Covid 19 Easter

Subject: Covid 19 Easter
From: Liane Scholz
Date: 10 Apr 2020

As Covid-19 Easter approaches, I am struck with the awareness of the unusual juxtaposition which life has taken on for many of us living across the western world. For while death tolls continue to grow, we, the isolated unaffected by personal loss, are watching spring unfold outside our windows. With many or all responsibilities outside the home suspended our fast paced lives have come to a standstill, and for the most part I think it is doing us a lot of good. Many families feel more connected. Those whose jobs and social obligations regularly deprive them of getting a full nights sleep are feeling rested.

I’ve always believed in finding a silver lining, to look at the brighter side of things, but it seems disrespectful in light of the many people who have already died, and the many people who will succumb to the Covid-19 Virus before we’re through this crisis.

The fact is, understanding the terrible tolls of Covid-19 pandemic whilst one enjoys a holiday at home creates a kind of cognitive dissonance. How this dissonance is processed varies from person to person. I could see people feeling guilt at enjoying a much needed rest at home. I can understand feelings of anger being misdirected as a result of this crisis. I can likewise predict that others might become strikingly unsympathetic in order to resolve their inner dissonance. Or worse still, to form the opinion that this pandemic is not as serious as ‘the media’ makes it appear, and break their isolation. Many people are feeling helpless, or helpless to help.

I choose to hope.

There is another way to reconcile the juxtaposition of personal wellness in these pandemic times. We can give meaning to things. We’re homo sapiens, we assign meaning to arbitrary occurrences all the time, without much conscious intent. We can frame and reframe how we interpret the world. And so we can give meaning to the victims of this pandemic by insisting to ourselves that they will not have died in vain so long as we, the isolated, the safe, build a better world post Covid-19.

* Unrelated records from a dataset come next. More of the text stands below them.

(** Line 101: [np.cov] is the sample covariance with [N - 1] normalisation. *)
Lemma np_cov_spec (r N : nat) (Y : matrix F) :
  has_shape r N Y = true -> (2 <= N)%nat -> np_cov Y = spec_sample_cov N Y.
Proof.
  intros H HN. destruct r as [|r].
  { apply has_shape_zero_rows in H as ->. reflexivity. }
  assert (Hc : ncols Y = N) by (apply (ncols_has_shape _ _ _ H); lia).
  unfold np_cov, spec_sample_cov, np_mean_axis1.
  rewrite zip_with_map_r_same, Hc, np_cov_fact_pred by assumption.
  assert (E : map (fun a : list F => map (fun v => v - vsum a / of_nat N) a) Y
              = spec_center Y).
  { unfold spec_center. apply map_ext_in. intros row Hrow.
    apply has_shape_spec in H as [_ H]. rewrite List.Forall_forall in H.
    now rewrite (H row Hrow). }
  rewrite E. clear E.
  pose proof (has_shape_spec_center _ _ _ H) as HC.
  set (C := spec_center Y) in *.
  unfold scale_r, matmul. rewrite List.map_map.
  assert (Ht : ncols (transpose C) = S r).
  { apply (ncols_has_shape N); [|lia]. apply has_shape_transpose; [assumption|lia]. }
  rewrite Ht.
  assert (HlenC : length C = S r) by (apply has_shape_spec in HC as [? _]; assumption).
  rewrite <- HlenC.
  apply map_ext. intros ra. rewrite List.map_map.
  rewrite <- (map_nth_seq_gen (fun rb => dot ra rb / of_nat (N - 1)) C).
  apply map_ext_in. intros j Hj. apply in_seq in Hj.
  rewrite (col_transpose (S r) N) by (assumption || lia).
  rewrite !fdiv_def. ring.
Qed.

(** Lines 98-102 on arrays of conforming shapes: the innovation covariance
    and every column of the updated ensemble, as the specification words
    them. *)
Lemma kalman_update_spec (N D dz : nat) (R X Y S_inv : matrix F) (mu : list (vec F))
    (z : vec F) :
  (2 <= N)%nat -> (1 <= dz)%nat ->
  has_shape D N X = true -> has_shape dz N Y = true ->
  has_shape N dz mu = true -> length z = dz ->
  innovation_cov R Y = spec_innovation_cov N Y R
  /\ forall i, (i < N)%nat ->
       col i (mat_add X (kalman_update (np_ones N) (centering N) X Y S_inv mu z))
       = spec_member_update (spec_gain X Y S_inv) (col i X) (col i Y) (nth i mu []) z.
Proof.
  intros HN Hdz HX HY Hmu Hz. split.
  { unfold innovation_cov, spec_innovation_cov. now rewrite (np_cov_spec dz N). }
  intros i Hi. unfold kalman_update, spec_member_update, spec_gain.
  rewrite (matmul_centering D N X), (matmul_centering dz N Y) by assumption.
  set (K := matmul (matmul (spec_center X) (transpose (spec_center Y))) S_inv).
  assert (HZZ : has_shape dz N (np_outer z (np_ones N)) = true)
    by (rewrite <- Hz; apply has_shape_np_outer_ones).
  assert (HmuT : has_shape dz N (transpose mu) = true)
    by (apply has_shape_transpose; [assumption|lia]).
  pose proof (has_shape_mat_sub _ _ _ _ HZZ HY) as H1.
  pose proof (has_shape_mat_sub _ _ _ _ H1 HmuT) as H2.
  set (innov := mat_sub (mat_sub (np_outer z (np_ones N)) Y) (transpose mu)) in *.
  assert (Hnc : ncols innov = N) by (apply (ncols_has_shape dz); [assumption|lia]).
  assert (HK : length K = D).
  { unfold K, matmul. rewrite !length_map. unfold spec_center. rewrite length_map.
    apply has_shape_spec in HX as [? _]. assumption. }
  pose proof (has_shape_matmul K innov) as HKi. rewrite HK, Hnc in HKi.
  rewrite (col_mat_add D N) by assumption.
  rewrite col_matmul by lia. unfold innov.
  rewrite (col_mat_sub dz N), (col_mat_sub dz N) by assumption.
  rewrite col_np_outer_ones by assumption.
  now rewrite (col_transpose N dz) by assumption.
Qed.

Context {CF : Collaborators F}.

(** C1. In a pass of the loop of [batch_filter] (an ensemble of [N >= 2]
    members, arrays of conforming shapes, scalars forming a field), the
    matrix that is inverted is [(N - 1) S] with [S] the sample covariance of
    the observed ensemble [Y] with [N - 1] normalisation plus [R], and every
    member [i] of the updated ensemble is the predicted member plus the gain
    [Xc Yc^T ((N - 1) S)^-1] applied to [z - Y_i - mu_i], where [Xc] and [Yc]
    are the predicted and observed ensembles with their means subtracted and
    [mu_i] the i-th observation-noise draw of that pass. *)
Theorem filter_step_update_matches_spec
    (N D dz : nat) (R : matrix F) (mus epss : list (list (vec F)))
    (store calc_ll : bool) (nz : nat) (z : vec F) (X X' : matrix F) (ll ll' : F)
    (self self' : TEnKF) :
  (2 <= N)%nat -> (1 <= dz)%nat -> length z = dz ->
  (forall Xp, predict epss nz X = Ok Xp ->
              has_shape D N Xp = true /\ has_shape dz N (observe Xp) = true) ->
  (forall mu, mus !! nz = Some mu -> has_shape N dz mu = true) ->
  filter_step N dz R (np_ones N) (centering N) mus epss store calc_ll
    (nz, z) (X, ll, self) = Ok (X', ll', self') ->
  exists (Xp S_inv : matrix F) (mu : list (vec F)),
    predict epss nz X = Ok Xp
    /\ mus !! nz = Some mu
    /\ np_linalg_inv
         (scale (of_nat (N - 1)) (spec_innovation_cov N (observe Xp) R)) = Ok S_inv
    /\ forall i, (i < N)%nat ->
         col i X'
         = spec_member_update (spec_gain Xp (observe Xp) S_inv)
             (col i Xp) (col i (observe Xp)) (nth i mu []) z.
Proof.
  intros HN Hdz Hz Hshape Hmus Hstep.
  apply filter_step_inv in Hstep
    as (Xp & self1 & S_inv & mu & self2 & Hp & _ & Hinv & Hmu & -> & _).
  destruct (Hshape Xp Hp) as (HX & HY).
  assert (Hmu' : mus !! nz = Some mu).
  { unfold getitem1 in Hmu. destruct (mus !! nz); [now injection Hmu as -> | discriminate]. }
  pose proof (kalman_update_spec N D dz R Xp (observe Xp) S_inv mu z
                HN Hdz HX HY (Hmus mu Hmu') Hz) as (HS & Hcols).
  exists Xp, S_inv, mu. repeat split; auto.
  now rewrite <- HS, <- of_int_pred by lia.
Qed.

End UpdateAlgebra.

(** ** The statements on concrete inputs *)

Lemma filter_step_update_matches_spec_witness :
  exists X' ll' self',
    pass_result = Ok (X', ll', self')
    /\ exists (Xp S_inv : matrix Qc) (mu : list (vec Qc)),
        predict pass_epss 0 pass_X = Ok Xp
        /\ pass_mus !! 0 = Some mu
        /\ np_linalg_inv
             (scale (of_nat (2 - 1)) (spec_innovation_cov 2 (observe Xp) [[Q2Qc 1]]))
           = Ok S_inv
        /\ forall i, i < 2 ->
             col i X'
             = spec_member_update (spec_gain Xp (observe Xp) S_inv)
                 (col i Xp) (col i (observe Xp)) (nth i mu []) [Q2Qc 1].
Proof.
  destruct pass_result as [[[X' ll'] self']|e] eqn:E.
  - exists X', ll', self'. split; [reflexivity|].
    apply (filter_step_update_matches_spec (F := Qc) (SF := Qc_scalar)
             Qcopp Qcinv Qcft 2 1 1 [[Q2Qc 1]]
             pass_mus pass_epss false true 0 [Q2Qc 1] pass_X X' (Q2Qc 0) ll'
             (__init__ 2 1 1 None) self').
    + lia.
    + lia.
    + reflexivity.
    + intros Xp H. vm_compute in H. injection H as <-. split; vm_compute; reflexivity.
    + intros mu H. injection H as <-. reflexivity.
    + exact E.
  - exfalso. vm_compute in E. discriminate.
Defined.

Lemma rts_smoother_backward_recursion_witness :
  exists r self1 g1 out self2,
    batch_filter enkf_2_1_1 (rng 0) [[1%Q]; [2%Q]] None None true false = Ok (r, self1, g1)
    /\ rts_smoother self1 None None 0%Q = Ok (out, self2)
    /\ exists xs ss : ndarray3 Q,
        self_Xs self1 = Some xs /\ self_Ss self2 = Some ss /\ out = np_rollaxis2 ss
        /\ exists S_next S_0,
            cells ss !! 1 = Some S_next /\ cells ss !! 0 = Some S_0
            /\ smoother_recurrence self1 0 S_next S_0.
Proof.
  destruct (batch_filter enkf_2_1_1 (rng 0) [[1%Q]; [2%Q]] None None true false)
    as [[[r self1] g1]|e] eqn:E; [|exfalso; vm_compute in E; discriminate].
  destruct (rts_smoother self1 None None 0%Q) as [[out self2]|e] eqn:E2.
  - exists r, self1, g1, out, self2. split; [reflexivity|]. split; [exact E2|].
    destruct (rts_smoother_backward_recursion self1 self2 None None 0%Q out E2)
      as (xs & ss & Hxs & Hss & Hout & Hlen & _ & _ & Hrec).
    exists xs, ss. do 3 (split; [assumption|]).
    apply (Hrec 0).
    vm_compute in E. injection E as <- <- <-. injection Hxs as <-. simpl. lia.
  - exfalso. vm_compute in E. injection E as <- <- <-. vm_compute in E2. discriminate.
Defined.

This is my hope. A post pandemic world in which we, on mass, choose Health over Wealth.
That people realise that each and every one of us does make a difference. Because fixing the problems that have lead us to this crisis is an incredibly multifaceted task. To look at a single facet, lets consider the problem of parents sending their kids to school when they are sick.

People don’t send their sick children into school because they think it’s the best thing to do. They do so because they don’t have alternative child care options and they cannot afford to take the time off from work.

Fortunately the fact that many people are currently doing what work they can from home will likely see the rise of employers creating more work from home options post Covid-19, because it is extremely cost effective, which will allow more adults and children to stay at home. Hopefully employers will also provide employees a far more adequate number of sick or emergency days than we are used to seeing.

Obviously voting for Universal Healthcare will greatly support the Health over Wealth campaign.

Unfortunately making significant changes in any political or administrative arena tends to be slow and difficult, which is of course what has exasperated the spread of Covid-19 in many countries. And in the meantime sick children will once again be sent to school.

So we must bridge the system where it is broken. Its time to stop arguing which administration is to blame, and time to step up and fix the problems that plague our communities ourselves.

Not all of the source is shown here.